The choice shows only for a few seconds and if I do not choose one or other immediately I have to unplug and replug it to restore the option again.
I always choose the file transfer option and it works well in both directions for all file types including videos and images, ie both to and from the phone and my computer. I do then have the unmount option from a right click on the phone in thunar file manager.
Nope, my ZTE Blade does the same and ‘file transfer’ is mtp while ‘video & photo’ is PTP (picture transfer protocol). In both cases I get a gvfs mount and I can unmount both in many different ways including the GUI …
Modern versions of Android don’t offer USB mass storage anymore because you have to have a block device - like a partition - you can share. This means you have to split system and user files into separate partitions and this means you can run out of space in two separate ways which you would then have to explain to the user somehow …
I have never fully understood the Android workings but as long as it does what I want i generally don’t worry too much, and usb transfers seem to work fine for me using the file-transfer option.
Are there any great advantages of using either one of those two options or do they both do basically the same job, ie, move files from device to device?

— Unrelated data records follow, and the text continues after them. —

(** Every target the provider lists has its line in the report: the marker
    (a star for the default target, a space for any other), a space, the
    target and a newline. *)
Theorem createTargetListHandler_lists_every_target (p : Provider)
    (defaultTarget parameterName : string) (params : ToolHandlerParams)
    (h h1 : Heap) (targets : Slice) (xs : list string) :
  GetTargets p (Context_ params) h = ((targets, None), h1) ->
  len targets <> 0 ->
  readSlice h1 targets = Some xs ->
  exists callResult h2,
    createTargetListHandler ToUpper p parameterName defaultTarget params h
      = Some ((Some callResult, None), h2) /\
    Error callResult = None /\
    forall target, target ∈ xs ->
      GoStrings.Contains (Content callResult)
        ((if String.eqb target defaultTarget then "*" else " ")
           +:+ " " +:+ target +:+ GoStrings.newline) = true.
Proof.
  intros Hget Hlen Hxs. eexists _, _.
  split; [exact (createTargetListHandler_nonempty p defaultTarget
                   parameterName params h h1 targets xs Hget Hlen Hxs)|].
  split; [reflexivity|].
  intros target Hin. cbn [Content NewToolCallResult].
  unfold targetListReport. cbv zeta.
  rewrite (ReportFacts.foldl_lines
             (fun t => (if String.eqb t defaultTarget then "*" else " ")
                         +:+ " " +:+ t +:+ GoStrings.newline)).
  do 2 apply ReportFacts.Contains_app_r.
  apply GoStringsFacts.Contains_app_l.
  apply (ReportFacts.lines_contain
           (fun t => (if String.eqb t defaultTarget then "*" else " ")
                       +:+ " " +:+ t +:+ GoStrings.newline)).
  rewrite sortStrings_perm. exact Hin.
Qed.

End Handler.
Lemma threeTargets_read :
  readSlice threeTargetsHeap threeTargets
    = Some ["cluster-2"; "cluster-3"; "cluster-1"].
Proof. vm_compute. reflexivity. Qed.

Lemma sortedTargets_read :
  readSlice sortedTargetsHeap threeTargets
    = Some ["cluster-1"; "cluster-2"; "cluster-3"].
Proof. vm_compute. reflexivity. Qed.

Lemma createTargetListHandler_never_escalates_witness :
  exists callResult h2,
    createTargetListHandler (fun s => s) (mockProvider threeTargets None)
      "cluster" "cluster-1" background threeTargetsHeap
      = Some ((Some callResult, None), h2) /\
    Error callResult = None.
Proof.
  destruct (createTargetListHandler_never_escalates (fun s => s)
              (mockProvider threeTargets None) "cluster-1" "cluster"
              background threeTargetsHeap threeTargetsHeap threeTargets None
              eq_refl (fun _ => mk_is_Some _ _ threeTargets_read))
    as (callResult & h2 & Hrun & Herr).
  exists callResult, h2. split; [exact Hrun|]. apply Herr. reflexivity.
Defined.

Lemma createTargetListHandler_keeps_error_identity_witness :
  exists callResult e,
    createTargetListHandler (fun s => s)
      (mockProvider nilSlice (Some contextCanceled))
      "cluster" "cluster-1" background emptyHeap
      = Some ((Some callResult, None), emptyHeap) /\
    Error callResult = Some e /\
    errors.Is e "context.Canceled" = true.
Proof.
  destruct (createTargetListHandler_keeps_error_identity (fun s => s)
              (mockProvider nilSlice (Some contextCanceled))
              "cluster-1" "cluster" background emptyHeap emptyHeap nilSlice
              contextCanceled eq_refl)
    as (callResult & e & Hrun & He & HIs).
  exists callResult, e. split; [exact Hrun|]. split; [exact He|].
  rewrite HIs. reflexivity.
Defined.

Lemma createTargetListHandler_order_independent_witness :
  exists callResult ha2 hb2,
    createTargetListHandler (fun s => s) (mockProvider threeTargets None)
      "cluster" "cluster-1" background threeTargetsHeap
      = Some ((Some callResult, None), ha2) /\
    createTargetListHandler (fun s => s) (mockProvider threeTargets None)
      "cluster" "cluster-1" background sortedTargetsHeap
      = Some ((Some callResult, None), hb2).
Proof.
  apply (createTargetListHandler_order_independent (fun s => s)
           (mockProvider threeTargets None) (mockProvider threeTargets None)
           "cluster-1" "cluster" background background
           threeTargetsHeap threeTargetsHeap sortedTargetsHeap
           sortedTargetsHeap threeTargets threeTargets
           ["cluster-2"; "cluster-3"; "cluster-1"]
           ["cluster-1"; "cluster-2"; "cluster-3"]
           eq_refl eq_refl threeTargets_read sortedTargets_read).
  symmetry. exact (Permutation_cons_append ["cluster-2"; "cluster-3"] "cluster-1").
Defined.

Lemma createTargetListHandler_lists_every_target_witness :
  exists callResult h2,
    createTargetListHandler (fun s => s) (mockProvider threeTargets None)
      "cluster" "cluster-1" background threeTargetsHeap
      = Some ((Some callResult, None), h2) /\
    GoStrings.Contains (Content callResult)
      ("* cluster-1" +:+ GoStrings.newline) = true /\
    GoStrings.Contains (Content callResult)
      ("  cluster-3" +:+ GoStrings.newline) = true.
Proof.
  destruct (createTargetListHandler_lists_every_target (fun s => s)
              (mockProvider threeTargets None) "cluster-1" "cluster"
              background threeTargetsHeap threeTargetsHeap threeTargets
              ["cluster-2"; "cluster-3"; "cluster-1"]
              eq_refl ltac:(discriminate) threeTargets_read)
    as (callResult & h2 & Hrun & _ & Hlines).
  exists callResult, h2. split; [exact Hrun|]. split.
  - apply (Hlines "cluster-1"). do 2 apply list_elem_of_further.
    apply list_elem_of_here.
  - apply (Hlines "cluster-3"). apply list_elem_of_further.
    apply list_elem_of_here.
Defined.

End HandlerMore.

(** ** pkg/toolsets/config: the two handlers *)

Module ConfigMore.
Import api Mcp Observe Fixtures Memory MemoryFacts.

Section Handlers.
Variable GetTargets :
  ToolHandlerParams -> Context -> Heap -> (Slice * option errors.error) * Heap.
Variable GetDefaultTarget : ToolHandlerParams -> string.
Variable GetArguments : ToolHandlerParams -> gmap string Output.Value.
Variable KubeConfig : Type.
Variable ConfigurationView :
  ToolHandlerParams -> bool -> KubeConfig + errors.error.
Variable MarshalYaml : KubeConfig -> string * option errors.error.
(** * The OpenAI content generator of gemini-cli: a shallow embedding

    Source: packages/core/src/core/openAIContentGenerator.ts.

    The file translates the generic content model of @google/genai
    (Content, Part) into chat-completion messages, and decodes the
    backend's single-shot and streamed replies.  The embedding follows the
    TypeScript text: thrown exceptions are an error monad, the async
    generator is a fold over the chunks the body reader delivers, and the
    platform's builtins the code calls (String.prototype.split, trim,
    startsWith, substring, TextDecoder, JSON.parse, property reads on the
    parsed values) are modelled after ECMA-262, ECMA-404 and the WHATWG
    Encoding Standard. *)

From Stdlib Require Import List NArith ZArith Bool Lia.
From Stdlib Require Import Strings.String Strings.Byte.
Import ListNotations.

Set Warnings "-register-all".

Local Open Scope N_scope.
Local Open Scope list_scope.

(** ** JavaScript strings

    A JavaScript string is a sequence of UTF-16 code units. *)

Definition jsstring := list N.

(** An ASCII literal of the source text, as a JavaScript string. *)
Definition js (s : string) : jsstring :=
  List.map Byte.to_N (list_byte_of_string s).

(** The same, with every apostrophe of the literal standing for a double
    quote: the way the JSON texts below are written. *)
Definition jsq (s : string) : jsstring :=
  List.map (fun c => if c =? 0x27 then 0x22 else c) (js s).

Fixpoint jsstring_eqb (a b : jsstring) : bool :=
  match a, b with
  | [], [] => true
  | x :: a', y :: b' => (x =? y) && jsstring_eqb a' b'
  | _, _ => false
  end.

(** [s.startsWith(p)] *)
Fixpoint startsWith (s p : jsstring) : bool :=
  match p, s with
  | [], _ => true
  | _ :: _, [] => false
  | x :: p', y :: s' => (x =? y) && startsWith s' p'
  end.

(** [s.substring(n)] with one argument, [n] a non-negative integer. *)
Definition substring (s : jsstring) (n : nat) : jsstring := skipn n s.

(** WhiteSpace and LineTerminator of ECMA-262, the code units
    [String.prototype.trim] strips. *)
Definition isWhiteSpace (c : N) : bool :=
  (c =? 0x09) || (c =? 0x0A) || (c =? 0x0B) || (c =? 0x0C) || (c =? 0x0D)
  || (c =? 0x20) || (c =? 0xA0) || (c =? 0x1680)
  || ((0x2000 <=? c) && (c <=? 0x200A))
  || (c =? 0x2028) || (c =? 0x2029) || (c =? 0x202F) || (c =? 0x205F)
  || (c =? 0x3000) || (c =? 0xFEFF).

Fixpoint trimStart (s : jsstring) : jsstring :=
  match s with
  | c :: s' => if isWhiteSpace c then trimStart s' else s
  | [] => []
  end.

Definition trimEnd (s : jsstring) : jsstring := rev (trimStart (rev s)).

(** [s.trim()] *)
Definition trim (s : jsstring) : jsstring := trimEnd (trimStart s).

(** [s.split(sep)] for a separator of one code unit: the pieces between
    the separators, always at least one piece. *)
Fixpoint split (sep : N) (s : jsstring) : list jsstring :=
  match s with
  | [] => [[]]
  | c :: s' =>
      if c =? sep then [] :: split sep s'
      else match split sep s' with
           | piece :: pieces => (c :: piece) :: pieces
           | [] => [[c]]
           end
  end.

(** [a.pop()]: the array without its last element, and that element
    ([undefined], here [None], on an empty array). *)
Fixpoint pop {A : Type} (a : list A) : list A * option A :=
  match a with
  | [] => ([], None)
  | [x] => ([], Some x)
  | x :: a' => let (front, last) := pop a' in (x :: front, last)
  end.

(** Decimal digits of a non-negative integer, as a template literal
    renders a number such as [response.status]. *)
Fixpoint digits_fuel (fuel : nat) (n : N) (acc : jsstring) : jsstring :=
  match fuel with
  | O => acc
  | S fuel' =>
      let acc' := (0x30 + n mod 10) :: acc in
      if n / 10 =? 0 then acc' else digits_fuel fuel' (n / 10) acc'
  end.

Definition numberToString (n : N) : jsstring :=
  digits_fuel (S (N.to_nat (N.log2 n))) n [].

(** [needle] occurs in [hay] as a contiguous run of code units. *)
Definition includes (hay needle : jsstring) : Prop :=
  exists before after, hay = before ++ needle ++ after.

(** ** Exceptions

    The values the code throws or the runtime raises on its behalf. *)

Inductive JsError : Type :=
| Error (message : jsstring)
    (** [throw new Error(message)], written in the source *)
| TypeError (property : jsstring)
    (** raised by the runtime when [property] is read off [undefined] or
        [null] *)
| SyntaxError.
    (** raised by [JSON.parse] *)

Inductive completion (A : Type) : Type :=
| Normal (value : A)
| Throw (e : JsError).

Arguments Normal {A} value.
Arguments Throw {A} e.

Definition bind {A B : Type} (c : completion A) (k : A -> completion B)
  : completion B :=
  match c with
  | Normal a => k a
  | Throw e => Throw e
  end.

Notation "x <- c ;; k" := (bind c (fun x => k))
  (at level 61, c at next level, right associativity).

(** [a.map(f)] for an [f] that may throw: elements are visited left to
    right and the first exception ends the call. *)
Fixpoint mapM {A B : Type} (f : A -> completion B) (a : list A)
  : completion (list B) :=
  match a with
  | [] => Normal []
  | x :: a' => y <- f x ;; ys <- mapM f a' ;; Normal (y :: ys)
  end.

(** ** The content model of the caller (from @google/genai)

    A [Part] is an object with optional fields; the code only asks whether
    the key [text] is there. *)

Record Part : Type := {
  text : option jsstring;
  inlineData : option jsstring;
  functionCall : option jsstring;
  functionResponse : option jsstring
}.

Record Content : Type := {
  role : option jsstring;
  parts : option (list Part)
}.

Definition textPart (t : jsstring) : Part :=
  {| text := Some t; inlineData := None; functionCall := None;
     functionResponse := None |}.

(** ** The backend's message types (declared locally in the source) *)

Inductive OpenAIRole : Type := user | assistant | system | tool.

Record OpenAIChatCompletionContentPart : Type := {
  type : jsstring;
  part_text : jsstring
}.

Inductive MessageContent : Type :=
| ContentString (s : jsstring)
| ContentParts (ps : list OpenAIChatCompletionContentPart).

Record OpenAIChatCompletionMessageParam : Type := {
  msg_role : OpenAIRole;
  content : MessageContent
}.

(** ** The outbound translation *)

(** A template literal renders an absent role as [undefined]. *)
Definition roleToString (r : option jsstring) : jsstring :=
  match r with
  | Some s => s
  | None => js "undefined"
  end.

Definition toOpenAIRole (r : option jsstring) : completion OpenAIRole :=
  match r with
  | Some s =>
      if jsstring_eqb s (js "user") then Normal user
      else if jsstring_eqb s (js "model") then Normal assistant
      else Throw (Error (js "Unsupported role: " ++ roleToString r))
  | None => Throw (Error (js "Unsupported role: " ++ roleToString r))
  end.

Definition toOpenAIPart (part : Part)
  : completion OpenAIChatCompletionContentPart :=
  match text part with
  | Some t => Normal {| type := js "text"; part_text := t |}
  | None => Throw (Error (js "Unsupported part type"))
  end.

Definition toOpenAIChatCompletionMessage (c : Content)
  : completion OpenAIChatCompletionMessageParam :=
  r <- toOpenAIRole (role c) ;;
  ps <- match parts c with
        | Some l => mapM toOpenAIPart l
        | None => Normal []
        end ;;
  match ps with
  | [] => Throw (TypeError (js "type"))
  | messagePart :: _ =>
      if jsstring_eqb (type messagePart) (js "text")
      then Normal {| msg_role := r;
                     content := ContentString (part_text messagePart) |}
      else Throw (Error (js "Unsupported part type"))
  end.

(** ** JavaScript values, as [JSON.parse] builds them

    A number keeps the decimal it was written as:
    [(-1)^neg * mantissa * 10^exp10]. *)

Inductive JsVal : Type :=
| JUndefined
| JNull
| JBool (b : bool)
| JNumber (neg : bool) (mantissa : N) (exp10 : Z)
| JString (s : jsstring)
| JArray (elems : list JsVal)
| JObject (props : list (jsstring * JsVal)).

(** Own properties of a parsed object: a later duplicate key overwrites. *)
Fixpoint lookup (k : jsstring) (props : list (jsstring * JsVal))
  : option JsVal :=
  match props with
  | [] => None
  | (k', v) :: props' => if jsstring_eqb k k' then Some v else lookup k props'
  end.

I don’t think there’s any great advantages to using PTP. MTP is basically an extension of PTP that doesn’t have the file type limitations. I believe PTP is only still around to support systems that don’t support MTP without having to install third party drivers and applications.
If you install openssh-server then you can use something like AndFTP to send files via SFTP over wireless from the sofa. No wires needed. This is secure too. If you port forward port 22 to the server then you can access your files over the Internet, securely, from anywhere.
Interesting… In Dolphin, which is the file manager that comes with KDE Plasma (which is what you get with Ubuntu Studio out of the box), there is no option to unmount, which is what prompted this whole conversation. I am guessing that it is provided just to give the impression of a mounted filesystem.